▶ [WORK REQUIRED]
Your result should be every line of the records below that contains the word "different".

▶ [MATERIALS PROVIDED]
• • • • • • •
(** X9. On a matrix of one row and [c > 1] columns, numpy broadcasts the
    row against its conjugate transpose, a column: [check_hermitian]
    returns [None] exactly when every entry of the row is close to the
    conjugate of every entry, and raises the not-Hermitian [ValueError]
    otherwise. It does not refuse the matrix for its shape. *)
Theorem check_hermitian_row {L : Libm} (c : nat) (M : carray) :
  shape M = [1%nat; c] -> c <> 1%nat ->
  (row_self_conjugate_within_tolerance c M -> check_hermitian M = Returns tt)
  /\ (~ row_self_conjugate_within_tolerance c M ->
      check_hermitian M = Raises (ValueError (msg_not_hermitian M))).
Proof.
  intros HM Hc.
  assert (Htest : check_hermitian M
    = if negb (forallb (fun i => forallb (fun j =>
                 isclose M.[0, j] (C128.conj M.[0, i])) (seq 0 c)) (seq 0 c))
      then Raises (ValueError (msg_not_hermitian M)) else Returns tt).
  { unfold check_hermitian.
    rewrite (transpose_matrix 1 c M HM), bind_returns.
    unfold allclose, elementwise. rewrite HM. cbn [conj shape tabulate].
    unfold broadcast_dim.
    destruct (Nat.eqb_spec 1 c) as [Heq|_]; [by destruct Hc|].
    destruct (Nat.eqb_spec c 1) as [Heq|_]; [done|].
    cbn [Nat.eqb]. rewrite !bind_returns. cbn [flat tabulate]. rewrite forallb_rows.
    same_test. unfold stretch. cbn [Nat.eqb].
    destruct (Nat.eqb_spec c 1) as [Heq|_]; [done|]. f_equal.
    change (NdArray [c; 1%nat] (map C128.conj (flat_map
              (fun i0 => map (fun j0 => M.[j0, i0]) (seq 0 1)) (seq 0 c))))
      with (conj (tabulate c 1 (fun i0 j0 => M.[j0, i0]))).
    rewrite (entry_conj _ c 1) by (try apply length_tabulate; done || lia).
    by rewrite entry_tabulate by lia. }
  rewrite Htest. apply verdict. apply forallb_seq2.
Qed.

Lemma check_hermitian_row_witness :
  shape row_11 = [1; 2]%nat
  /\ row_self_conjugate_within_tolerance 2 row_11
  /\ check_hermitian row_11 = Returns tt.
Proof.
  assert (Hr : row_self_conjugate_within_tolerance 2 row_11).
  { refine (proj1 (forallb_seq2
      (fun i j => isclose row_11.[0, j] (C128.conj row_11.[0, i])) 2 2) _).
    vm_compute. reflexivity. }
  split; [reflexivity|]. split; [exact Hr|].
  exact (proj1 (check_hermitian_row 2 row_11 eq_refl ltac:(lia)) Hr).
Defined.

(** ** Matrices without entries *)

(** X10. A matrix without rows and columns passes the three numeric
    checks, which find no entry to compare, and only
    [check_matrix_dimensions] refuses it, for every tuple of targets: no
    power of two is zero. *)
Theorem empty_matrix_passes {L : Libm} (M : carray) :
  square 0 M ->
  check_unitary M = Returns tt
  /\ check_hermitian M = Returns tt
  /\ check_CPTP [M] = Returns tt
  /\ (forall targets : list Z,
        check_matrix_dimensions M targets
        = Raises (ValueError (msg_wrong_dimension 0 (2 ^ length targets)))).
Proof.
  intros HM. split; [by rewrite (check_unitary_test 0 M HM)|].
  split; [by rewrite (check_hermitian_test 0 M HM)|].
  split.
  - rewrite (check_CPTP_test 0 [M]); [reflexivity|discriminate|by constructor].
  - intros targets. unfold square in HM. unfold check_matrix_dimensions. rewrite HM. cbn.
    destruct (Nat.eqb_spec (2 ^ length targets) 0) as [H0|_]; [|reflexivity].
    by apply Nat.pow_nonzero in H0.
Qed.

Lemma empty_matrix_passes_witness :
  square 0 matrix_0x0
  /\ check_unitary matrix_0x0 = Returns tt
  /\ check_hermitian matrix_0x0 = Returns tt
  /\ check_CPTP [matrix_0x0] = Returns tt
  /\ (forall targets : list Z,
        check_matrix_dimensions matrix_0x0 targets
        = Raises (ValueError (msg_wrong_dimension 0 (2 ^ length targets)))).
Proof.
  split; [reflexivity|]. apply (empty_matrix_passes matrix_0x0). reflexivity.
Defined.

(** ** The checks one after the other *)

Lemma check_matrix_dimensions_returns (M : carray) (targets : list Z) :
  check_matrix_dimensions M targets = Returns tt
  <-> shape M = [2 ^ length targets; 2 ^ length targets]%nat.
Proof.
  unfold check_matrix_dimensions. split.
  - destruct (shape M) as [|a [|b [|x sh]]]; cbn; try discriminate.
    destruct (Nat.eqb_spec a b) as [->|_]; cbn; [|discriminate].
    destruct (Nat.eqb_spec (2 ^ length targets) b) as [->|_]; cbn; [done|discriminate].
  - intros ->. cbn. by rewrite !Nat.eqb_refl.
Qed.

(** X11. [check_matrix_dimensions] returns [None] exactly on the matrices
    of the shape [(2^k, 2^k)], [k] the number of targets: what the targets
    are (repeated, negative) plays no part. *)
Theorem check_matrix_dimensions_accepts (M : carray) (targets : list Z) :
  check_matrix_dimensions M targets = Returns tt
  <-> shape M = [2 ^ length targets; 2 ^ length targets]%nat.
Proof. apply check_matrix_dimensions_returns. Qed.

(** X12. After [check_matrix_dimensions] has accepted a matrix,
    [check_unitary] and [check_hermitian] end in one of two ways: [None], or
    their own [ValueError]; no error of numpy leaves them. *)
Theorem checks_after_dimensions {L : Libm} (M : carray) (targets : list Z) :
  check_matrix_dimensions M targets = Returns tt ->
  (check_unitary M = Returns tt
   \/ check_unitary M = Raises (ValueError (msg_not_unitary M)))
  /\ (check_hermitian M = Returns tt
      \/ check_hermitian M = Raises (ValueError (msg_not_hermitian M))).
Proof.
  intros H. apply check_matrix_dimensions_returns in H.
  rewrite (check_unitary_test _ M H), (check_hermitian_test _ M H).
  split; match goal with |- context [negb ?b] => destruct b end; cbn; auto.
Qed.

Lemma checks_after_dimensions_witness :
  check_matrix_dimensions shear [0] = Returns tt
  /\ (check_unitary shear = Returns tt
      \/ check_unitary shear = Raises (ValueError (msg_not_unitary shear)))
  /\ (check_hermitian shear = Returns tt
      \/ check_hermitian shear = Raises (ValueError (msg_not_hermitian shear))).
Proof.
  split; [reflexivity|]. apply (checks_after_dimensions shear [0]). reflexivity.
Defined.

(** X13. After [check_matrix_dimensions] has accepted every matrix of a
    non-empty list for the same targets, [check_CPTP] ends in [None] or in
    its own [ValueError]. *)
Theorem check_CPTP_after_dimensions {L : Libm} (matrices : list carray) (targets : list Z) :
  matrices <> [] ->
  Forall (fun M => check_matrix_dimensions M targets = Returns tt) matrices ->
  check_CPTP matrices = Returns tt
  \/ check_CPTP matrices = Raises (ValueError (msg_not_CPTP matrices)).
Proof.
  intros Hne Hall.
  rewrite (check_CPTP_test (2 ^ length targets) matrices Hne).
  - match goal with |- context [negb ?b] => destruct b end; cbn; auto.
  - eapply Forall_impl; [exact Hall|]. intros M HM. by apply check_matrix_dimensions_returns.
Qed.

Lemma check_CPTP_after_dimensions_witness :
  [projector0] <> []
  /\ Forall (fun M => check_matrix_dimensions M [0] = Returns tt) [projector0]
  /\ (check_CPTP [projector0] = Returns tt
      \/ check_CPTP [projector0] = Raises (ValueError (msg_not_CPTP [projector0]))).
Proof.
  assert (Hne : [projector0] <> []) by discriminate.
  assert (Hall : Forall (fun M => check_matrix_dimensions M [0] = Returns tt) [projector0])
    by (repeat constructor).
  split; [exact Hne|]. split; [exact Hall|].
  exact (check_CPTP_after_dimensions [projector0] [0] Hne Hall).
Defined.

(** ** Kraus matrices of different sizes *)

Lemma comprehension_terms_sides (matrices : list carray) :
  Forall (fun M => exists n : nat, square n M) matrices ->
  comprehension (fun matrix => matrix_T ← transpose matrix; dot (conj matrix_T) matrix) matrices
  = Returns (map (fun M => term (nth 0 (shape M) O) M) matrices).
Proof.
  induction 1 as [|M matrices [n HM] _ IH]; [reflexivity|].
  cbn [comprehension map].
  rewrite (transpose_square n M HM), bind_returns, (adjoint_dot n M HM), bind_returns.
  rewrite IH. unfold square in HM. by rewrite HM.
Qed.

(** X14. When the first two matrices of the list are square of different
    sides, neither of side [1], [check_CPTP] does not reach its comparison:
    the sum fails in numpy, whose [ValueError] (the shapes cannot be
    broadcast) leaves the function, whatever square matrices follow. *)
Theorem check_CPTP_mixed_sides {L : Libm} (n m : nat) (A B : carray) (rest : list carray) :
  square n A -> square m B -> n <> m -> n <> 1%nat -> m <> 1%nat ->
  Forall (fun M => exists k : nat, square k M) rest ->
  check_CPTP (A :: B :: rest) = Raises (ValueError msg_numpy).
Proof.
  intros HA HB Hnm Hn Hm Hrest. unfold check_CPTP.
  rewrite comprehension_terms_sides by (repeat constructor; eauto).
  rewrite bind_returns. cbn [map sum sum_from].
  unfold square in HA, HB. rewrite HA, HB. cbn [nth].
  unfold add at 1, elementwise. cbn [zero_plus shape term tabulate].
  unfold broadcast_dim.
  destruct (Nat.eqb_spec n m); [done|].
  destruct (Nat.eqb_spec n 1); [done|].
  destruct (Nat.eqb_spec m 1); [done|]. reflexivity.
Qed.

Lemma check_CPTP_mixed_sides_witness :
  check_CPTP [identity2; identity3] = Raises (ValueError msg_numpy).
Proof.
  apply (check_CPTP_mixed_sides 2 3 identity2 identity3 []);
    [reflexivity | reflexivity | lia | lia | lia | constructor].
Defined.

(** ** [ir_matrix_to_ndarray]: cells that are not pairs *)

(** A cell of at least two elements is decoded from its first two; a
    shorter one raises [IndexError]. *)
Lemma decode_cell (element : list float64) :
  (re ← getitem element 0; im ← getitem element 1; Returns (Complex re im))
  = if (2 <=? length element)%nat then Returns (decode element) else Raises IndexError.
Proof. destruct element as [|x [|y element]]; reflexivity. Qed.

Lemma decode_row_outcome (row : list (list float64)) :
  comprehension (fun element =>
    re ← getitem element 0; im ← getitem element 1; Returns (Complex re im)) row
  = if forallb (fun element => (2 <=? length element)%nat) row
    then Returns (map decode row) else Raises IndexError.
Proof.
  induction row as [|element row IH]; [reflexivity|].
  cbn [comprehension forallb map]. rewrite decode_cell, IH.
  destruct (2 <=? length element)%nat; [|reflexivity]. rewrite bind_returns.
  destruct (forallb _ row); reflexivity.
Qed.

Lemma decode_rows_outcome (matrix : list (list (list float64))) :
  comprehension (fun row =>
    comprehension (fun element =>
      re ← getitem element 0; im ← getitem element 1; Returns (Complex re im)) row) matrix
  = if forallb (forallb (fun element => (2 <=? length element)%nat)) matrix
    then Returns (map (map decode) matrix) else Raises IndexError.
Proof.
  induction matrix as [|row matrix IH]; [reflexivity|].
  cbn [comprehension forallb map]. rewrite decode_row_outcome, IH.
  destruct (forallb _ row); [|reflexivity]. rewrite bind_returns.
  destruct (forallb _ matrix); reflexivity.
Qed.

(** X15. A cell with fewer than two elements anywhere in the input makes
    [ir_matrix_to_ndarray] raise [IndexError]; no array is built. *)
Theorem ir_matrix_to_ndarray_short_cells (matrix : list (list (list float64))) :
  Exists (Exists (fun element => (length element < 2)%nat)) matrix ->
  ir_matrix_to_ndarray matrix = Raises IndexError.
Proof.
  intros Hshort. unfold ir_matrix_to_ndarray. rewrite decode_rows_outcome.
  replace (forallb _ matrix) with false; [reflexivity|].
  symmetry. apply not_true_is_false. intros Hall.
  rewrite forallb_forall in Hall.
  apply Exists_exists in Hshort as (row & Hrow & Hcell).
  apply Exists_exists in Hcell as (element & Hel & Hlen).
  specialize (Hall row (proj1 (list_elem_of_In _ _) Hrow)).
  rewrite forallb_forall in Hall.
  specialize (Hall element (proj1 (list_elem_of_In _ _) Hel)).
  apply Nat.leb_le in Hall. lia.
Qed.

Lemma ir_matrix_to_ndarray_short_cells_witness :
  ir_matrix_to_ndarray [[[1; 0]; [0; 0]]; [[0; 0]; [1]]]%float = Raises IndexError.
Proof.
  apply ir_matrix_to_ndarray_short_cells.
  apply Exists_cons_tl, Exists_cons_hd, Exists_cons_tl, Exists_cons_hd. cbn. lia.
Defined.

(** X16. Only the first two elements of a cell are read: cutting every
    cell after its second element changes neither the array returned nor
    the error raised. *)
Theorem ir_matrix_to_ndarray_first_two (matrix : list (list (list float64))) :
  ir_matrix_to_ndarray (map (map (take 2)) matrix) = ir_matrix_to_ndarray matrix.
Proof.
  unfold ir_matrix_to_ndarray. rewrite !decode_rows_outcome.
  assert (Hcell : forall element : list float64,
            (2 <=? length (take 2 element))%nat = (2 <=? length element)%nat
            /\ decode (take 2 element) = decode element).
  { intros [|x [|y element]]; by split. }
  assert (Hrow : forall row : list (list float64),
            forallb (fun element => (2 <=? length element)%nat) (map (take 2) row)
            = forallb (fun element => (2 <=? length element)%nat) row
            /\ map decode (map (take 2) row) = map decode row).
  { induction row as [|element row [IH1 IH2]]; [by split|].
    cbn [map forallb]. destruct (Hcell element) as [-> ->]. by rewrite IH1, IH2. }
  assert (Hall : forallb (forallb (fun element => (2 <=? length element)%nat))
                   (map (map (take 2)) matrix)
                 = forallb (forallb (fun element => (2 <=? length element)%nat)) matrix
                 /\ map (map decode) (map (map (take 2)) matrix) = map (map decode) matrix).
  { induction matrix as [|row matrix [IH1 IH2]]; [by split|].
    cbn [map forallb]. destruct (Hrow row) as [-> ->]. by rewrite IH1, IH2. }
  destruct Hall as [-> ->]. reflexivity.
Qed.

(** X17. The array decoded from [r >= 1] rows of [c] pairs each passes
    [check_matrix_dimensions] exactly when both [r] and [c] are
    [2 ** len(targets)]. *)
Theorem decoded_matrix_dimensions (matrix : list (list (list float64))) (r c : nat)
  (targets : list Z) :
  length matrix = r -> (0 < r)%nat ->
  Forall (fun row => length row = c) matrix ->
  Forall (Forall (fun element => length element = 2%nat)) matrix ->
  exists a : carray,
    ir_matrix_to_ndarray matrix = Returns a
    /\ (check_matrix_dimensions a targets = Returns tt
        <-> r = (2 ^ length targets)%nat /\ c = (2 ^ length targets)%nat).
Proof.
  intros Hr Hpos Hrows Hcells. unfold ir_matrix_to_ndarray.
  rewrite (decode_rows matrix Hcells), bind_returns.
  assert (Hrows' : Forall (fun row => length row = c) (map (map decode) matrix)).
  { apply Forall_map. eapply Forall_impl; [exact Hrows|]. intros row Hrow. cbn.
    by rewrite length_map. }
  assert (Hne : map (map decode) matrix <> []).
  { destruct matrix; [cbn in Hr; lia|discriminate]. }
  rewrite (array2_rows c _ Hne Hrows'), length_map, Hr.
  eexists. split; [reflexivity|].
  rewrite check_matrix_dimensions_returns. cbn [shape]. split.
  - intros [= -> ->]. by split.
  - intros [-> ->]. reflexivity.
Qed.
• • • • • • •
▶ [EXPECTED ANSWER]
(** ** Kraus matrices of different sizes *)
(** X14. When the first two matrices of the list are square of different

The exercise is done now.